→ Exercise requirements: Find the line with "assert (H5 : unc ex_plain" in the entries below. Repeat it, every following line, and the line with "exists s', RegOverlay", exactly and with nothing added.

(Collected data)

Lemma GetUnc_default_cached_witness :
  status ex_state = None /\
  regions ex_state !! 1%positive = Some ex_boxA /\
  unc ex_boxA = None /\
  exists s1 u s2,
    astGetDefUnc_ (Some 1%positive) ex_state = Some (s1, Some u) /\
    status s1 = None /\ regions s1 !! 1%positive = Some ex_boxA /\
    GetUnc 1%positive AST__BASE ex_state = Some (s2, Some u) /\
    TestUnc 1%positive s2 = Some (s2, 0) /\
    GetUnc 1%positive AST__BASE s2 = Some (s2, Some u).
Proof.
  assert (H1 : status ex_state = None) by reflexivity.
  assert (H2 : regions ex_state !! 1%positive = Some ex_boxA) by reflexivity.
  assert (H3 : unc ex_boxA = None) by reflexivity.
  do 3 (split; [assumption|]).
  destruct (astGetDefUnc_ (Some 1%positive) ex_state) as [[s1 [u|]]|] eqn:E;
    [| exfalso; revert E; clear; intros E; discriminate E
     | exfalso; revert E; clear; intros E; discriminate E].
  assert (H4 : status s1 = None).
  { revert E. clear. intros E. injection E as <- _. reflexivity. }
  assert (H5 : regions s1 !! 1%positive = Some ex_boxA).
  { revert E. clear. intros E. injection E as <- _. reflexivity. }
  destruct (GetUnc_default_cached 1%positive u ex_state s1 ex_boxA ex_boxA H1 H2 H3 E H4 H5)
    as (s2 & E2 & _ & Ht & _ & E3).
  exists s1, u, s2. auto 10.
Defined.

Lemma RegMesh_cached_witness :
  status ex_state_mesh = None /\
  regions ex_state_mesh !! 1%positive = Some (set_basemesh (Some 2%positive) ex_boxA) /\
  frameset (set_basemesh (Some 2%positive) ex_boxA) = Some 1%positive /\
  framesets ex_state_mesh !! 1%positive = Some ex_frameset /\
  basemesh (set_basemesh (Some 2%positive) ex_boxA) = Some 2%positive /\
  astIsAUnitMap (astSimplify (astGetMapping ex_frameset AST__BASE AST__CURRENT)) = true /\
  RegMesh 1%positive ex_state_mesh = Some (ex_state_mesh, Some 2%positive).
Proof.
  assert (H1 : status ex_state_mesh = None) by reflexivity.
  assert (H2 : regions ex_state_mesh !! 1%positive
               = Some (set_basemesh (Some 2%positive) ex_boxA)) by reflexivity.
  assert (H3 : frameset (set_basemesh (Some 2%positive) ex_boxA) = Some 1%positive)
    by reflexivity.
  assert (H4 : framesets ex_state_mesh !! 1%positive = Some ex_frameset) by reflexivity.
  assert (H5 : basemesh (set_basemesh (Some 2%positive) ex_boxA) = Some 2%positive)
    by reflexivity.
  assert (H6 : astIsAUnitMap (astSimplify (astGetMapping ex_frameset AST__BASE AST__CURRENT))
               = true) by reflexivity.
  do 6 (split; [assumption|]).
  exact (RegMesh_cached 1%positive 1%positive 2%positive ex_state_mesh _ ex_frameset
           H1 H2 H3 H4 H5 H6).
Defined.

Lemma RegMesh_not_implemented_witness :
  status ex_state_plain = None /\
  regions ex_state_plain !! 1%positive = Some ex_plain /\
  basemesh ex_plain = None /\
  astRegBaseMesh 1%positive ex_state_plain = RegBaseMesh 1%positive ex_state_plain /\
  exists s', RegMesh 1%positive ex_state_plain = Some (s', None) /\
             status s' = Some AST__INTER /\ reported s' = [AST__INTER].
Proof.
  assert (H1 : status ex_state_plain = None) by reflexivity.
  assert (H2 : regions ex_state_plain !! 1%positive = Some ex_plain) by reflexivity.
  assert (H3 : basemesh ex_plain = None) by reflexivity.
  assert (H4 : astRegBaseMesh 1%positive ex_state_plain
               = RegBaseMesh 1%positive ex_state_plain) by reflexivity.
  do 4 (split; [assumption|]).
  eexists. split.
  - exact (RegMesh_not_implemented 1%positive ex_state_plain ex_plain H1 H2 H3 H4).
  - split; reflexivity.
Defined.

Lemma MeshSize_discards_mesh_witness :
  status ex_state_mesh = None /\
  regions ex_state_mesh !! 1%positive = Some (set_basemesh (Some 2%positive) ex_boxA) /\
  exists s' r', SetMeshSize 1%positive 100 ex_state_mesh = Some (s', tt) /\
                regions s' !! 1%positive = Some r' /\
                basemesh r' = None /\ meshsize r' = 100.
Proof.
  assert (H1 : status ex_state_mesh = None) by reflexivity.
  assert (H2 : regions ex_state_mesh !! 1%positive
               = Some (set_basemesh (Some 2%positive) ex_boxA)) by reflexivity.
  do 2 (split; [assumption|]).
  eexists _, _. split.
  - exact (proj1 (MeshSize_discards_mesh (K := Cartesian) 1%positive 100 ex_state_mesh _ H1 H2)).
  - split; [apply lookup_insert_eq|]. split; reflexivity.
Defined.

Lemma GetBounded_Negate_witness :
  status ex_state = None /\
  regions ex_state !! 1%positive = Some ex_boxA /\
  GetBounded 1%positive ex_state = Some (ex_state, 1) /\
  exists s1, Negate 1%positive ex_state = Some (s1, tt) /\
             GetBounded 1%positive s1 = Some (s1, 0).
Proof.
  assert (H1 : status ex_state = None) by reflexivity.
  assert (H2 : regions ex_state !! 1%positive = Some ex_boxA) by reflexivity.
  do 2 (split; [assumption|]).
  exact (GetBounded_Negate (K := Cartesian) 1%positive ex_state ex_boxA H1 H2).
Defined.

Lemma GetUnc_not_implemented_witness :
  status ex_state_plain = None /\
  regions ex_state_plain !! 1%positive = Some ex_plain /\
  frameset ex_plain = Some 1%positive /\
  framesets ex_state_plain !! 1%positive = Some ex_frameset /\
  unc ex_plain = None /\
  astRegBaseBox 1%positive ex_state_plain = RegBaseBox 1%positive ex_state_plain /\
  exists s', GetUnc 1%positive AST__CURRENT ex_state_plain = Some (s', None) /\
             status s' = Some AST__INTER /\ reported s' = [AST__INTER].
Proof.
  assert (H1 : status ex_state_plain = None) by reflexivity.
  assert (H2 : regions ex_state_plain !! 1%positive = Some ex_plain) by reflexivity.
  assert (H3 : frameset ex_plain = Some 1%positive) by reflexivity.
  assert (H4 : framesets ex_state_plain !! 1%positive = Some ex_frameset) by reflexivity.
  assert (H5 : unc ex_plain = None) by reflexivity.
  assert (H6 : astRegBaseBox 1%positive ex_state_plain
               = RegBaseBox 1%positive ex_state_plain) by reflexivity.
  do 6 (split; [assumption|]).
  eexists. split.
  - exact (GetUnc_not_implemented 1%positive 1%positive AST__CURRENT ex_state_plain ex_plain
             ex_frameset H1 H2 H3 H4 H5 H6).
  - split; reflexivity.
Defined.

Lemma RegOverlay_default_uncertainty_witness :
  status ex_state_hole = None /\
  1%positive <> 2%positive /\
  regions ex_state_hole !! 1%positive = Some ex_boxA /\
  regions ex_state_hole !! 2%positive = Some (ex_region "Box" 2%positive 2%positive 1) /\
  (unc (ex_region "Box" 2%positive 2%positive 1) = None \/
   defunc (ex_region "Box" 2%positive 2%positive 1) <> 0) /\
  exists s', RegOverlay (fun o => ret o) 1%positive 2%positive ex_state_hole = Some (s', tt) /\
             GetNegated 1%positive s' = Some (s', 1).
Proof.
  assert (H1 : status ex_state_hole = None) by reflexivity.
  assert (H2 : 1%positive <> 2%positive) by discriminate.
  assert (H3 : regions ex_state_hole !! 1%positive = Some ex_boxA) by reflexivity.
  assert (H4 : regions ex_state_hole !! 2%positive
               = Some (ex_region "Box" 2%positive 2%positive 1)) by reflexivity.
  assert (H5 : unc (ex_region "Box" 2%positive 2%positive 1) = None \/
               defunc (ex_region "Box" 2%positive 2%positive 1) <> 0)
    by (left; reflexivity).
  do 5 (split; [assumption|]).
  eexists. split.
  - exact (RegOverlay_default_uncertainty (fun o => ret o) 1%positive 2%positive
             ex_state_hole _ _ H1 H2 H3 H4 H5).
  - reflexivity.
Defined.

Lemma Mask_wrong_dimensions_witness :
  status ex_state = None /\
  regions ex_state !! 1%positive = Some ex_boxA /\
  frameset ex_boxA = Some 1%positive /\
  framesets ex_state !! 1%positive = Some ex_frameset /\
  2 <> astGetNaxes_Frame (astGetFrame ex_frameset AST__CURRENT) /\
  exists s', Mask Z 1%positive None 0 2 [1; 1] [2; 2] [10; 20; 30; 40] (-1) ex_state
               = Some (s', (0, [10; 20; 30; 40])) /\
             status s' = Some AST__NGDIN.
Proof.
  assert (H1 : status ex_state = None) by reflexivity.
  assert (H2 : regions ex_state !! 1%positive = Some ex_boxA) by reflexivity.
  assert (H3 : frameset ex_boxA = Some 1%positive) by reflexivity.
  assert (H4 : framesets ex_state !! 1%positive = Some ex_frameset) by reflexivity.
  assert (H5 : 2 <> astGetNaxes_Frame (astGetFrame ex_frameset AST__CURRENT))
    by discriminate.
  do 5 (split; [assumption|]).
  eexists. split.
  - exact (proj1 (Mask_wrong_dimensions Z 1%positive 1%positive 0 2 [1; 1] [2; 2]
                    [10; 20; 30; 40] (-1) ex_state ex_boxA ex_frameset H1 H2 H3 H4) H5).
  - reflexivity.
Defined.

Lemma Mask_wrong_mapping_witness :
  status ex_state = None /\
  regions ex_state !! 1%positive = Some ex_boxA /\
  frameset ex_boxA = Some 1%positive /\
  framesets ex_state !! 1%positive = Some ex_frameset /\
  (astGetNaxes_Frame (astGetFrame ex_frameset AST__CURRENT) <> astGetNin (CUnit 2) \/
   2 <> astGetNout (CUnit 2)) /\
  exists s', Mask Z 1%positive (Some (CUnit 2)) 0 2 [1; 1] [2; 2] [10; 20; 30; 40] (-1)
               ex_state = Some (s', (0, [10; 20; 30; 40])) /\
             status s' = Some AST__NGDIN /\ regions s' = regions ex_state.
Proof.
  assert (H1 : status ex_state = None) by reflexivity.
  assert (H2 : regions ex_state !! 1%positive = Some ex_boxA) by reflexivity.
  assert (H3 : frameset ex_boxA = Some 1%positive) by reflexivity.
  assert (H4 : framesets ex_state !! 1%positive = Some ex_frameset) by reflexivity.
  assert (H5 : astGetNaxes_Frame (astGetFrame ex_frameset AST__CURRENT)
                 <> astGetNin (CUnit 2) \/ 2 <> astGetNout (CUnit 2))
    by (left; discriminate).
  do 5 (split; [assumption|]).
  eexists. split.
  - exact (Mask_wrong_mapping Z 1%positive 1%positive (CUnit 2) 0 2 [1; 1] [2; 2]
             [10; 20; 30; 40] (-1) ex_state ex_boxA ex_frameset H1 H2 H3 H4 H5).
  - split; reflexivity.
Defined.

---

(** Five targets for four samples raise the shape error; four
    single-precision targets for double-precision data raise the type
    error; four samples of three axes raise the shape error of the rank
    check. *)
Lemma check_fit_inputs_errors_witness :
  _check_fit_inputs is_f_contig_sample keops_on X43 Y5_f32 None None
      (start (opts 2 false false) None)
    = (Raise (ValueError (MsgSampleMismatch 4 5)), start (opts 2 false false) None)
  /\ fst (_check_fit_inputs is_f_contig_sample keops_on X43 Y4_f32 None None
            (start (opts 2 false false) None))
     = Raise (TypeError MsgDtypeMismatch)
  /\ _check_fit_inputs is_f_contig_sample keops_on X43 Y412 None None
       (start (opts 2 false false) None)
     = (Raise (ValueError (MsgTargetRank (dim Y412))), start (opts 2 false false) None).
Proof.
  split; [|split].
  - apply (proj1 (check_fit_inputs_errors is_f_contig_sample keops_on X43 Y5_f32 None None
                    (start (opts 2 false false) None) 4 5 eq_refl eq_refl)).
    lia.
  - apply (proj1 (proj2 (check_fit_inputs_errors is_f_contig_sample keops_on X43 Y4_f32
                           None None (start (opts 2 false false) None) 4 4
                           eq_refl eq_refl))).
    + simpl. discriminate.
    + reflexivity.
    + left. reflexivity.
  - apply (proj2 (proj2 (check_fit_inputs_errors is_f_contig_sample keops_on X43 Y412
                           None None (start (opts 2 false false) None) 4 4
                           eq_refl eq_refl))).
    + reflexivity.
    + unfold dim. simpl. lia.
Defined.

→ Answer below:
  assert (H5 : unc ex_plain = None) by reflexivity.
  assert (H6 : astRegBaseBox 1%positive ex_state_plain
               = RegBaseBox 1%positive ex_state_plain) by reflexivity.
  do 6 (split; [assumption|]).
  eexists. split.
  - exact (GetUnc_not_implemented 1%positive 1%positive AST__CURRENT ex_state_plain ex_plain
             ex_frameset H1 H2 H3 H4 H5 H6).
  - split; reflexivity.
Defined.

Lemma RegOverlay_default_uncertainty_witness :
  status ex_state_hole = None /\
  1%positive <> 2%positive /\
  regions ex_state_hole !! 1%positive = Some ex_boxA /\
  regions ex_state_hole !! 2%positive = Some (ex_region "Box" 2%positive 2%positive 1) /\
  (unc (ex_region "Box" 2%positive 2%positive 1) = None \/
   defunc (ex_region "Box" 2%positive 2%positive 1) <> 0) /\
  exists s', RegOverlay (fun o => ret o) 1%positive 2%positive ex_state_hole = Some (s', tt) /\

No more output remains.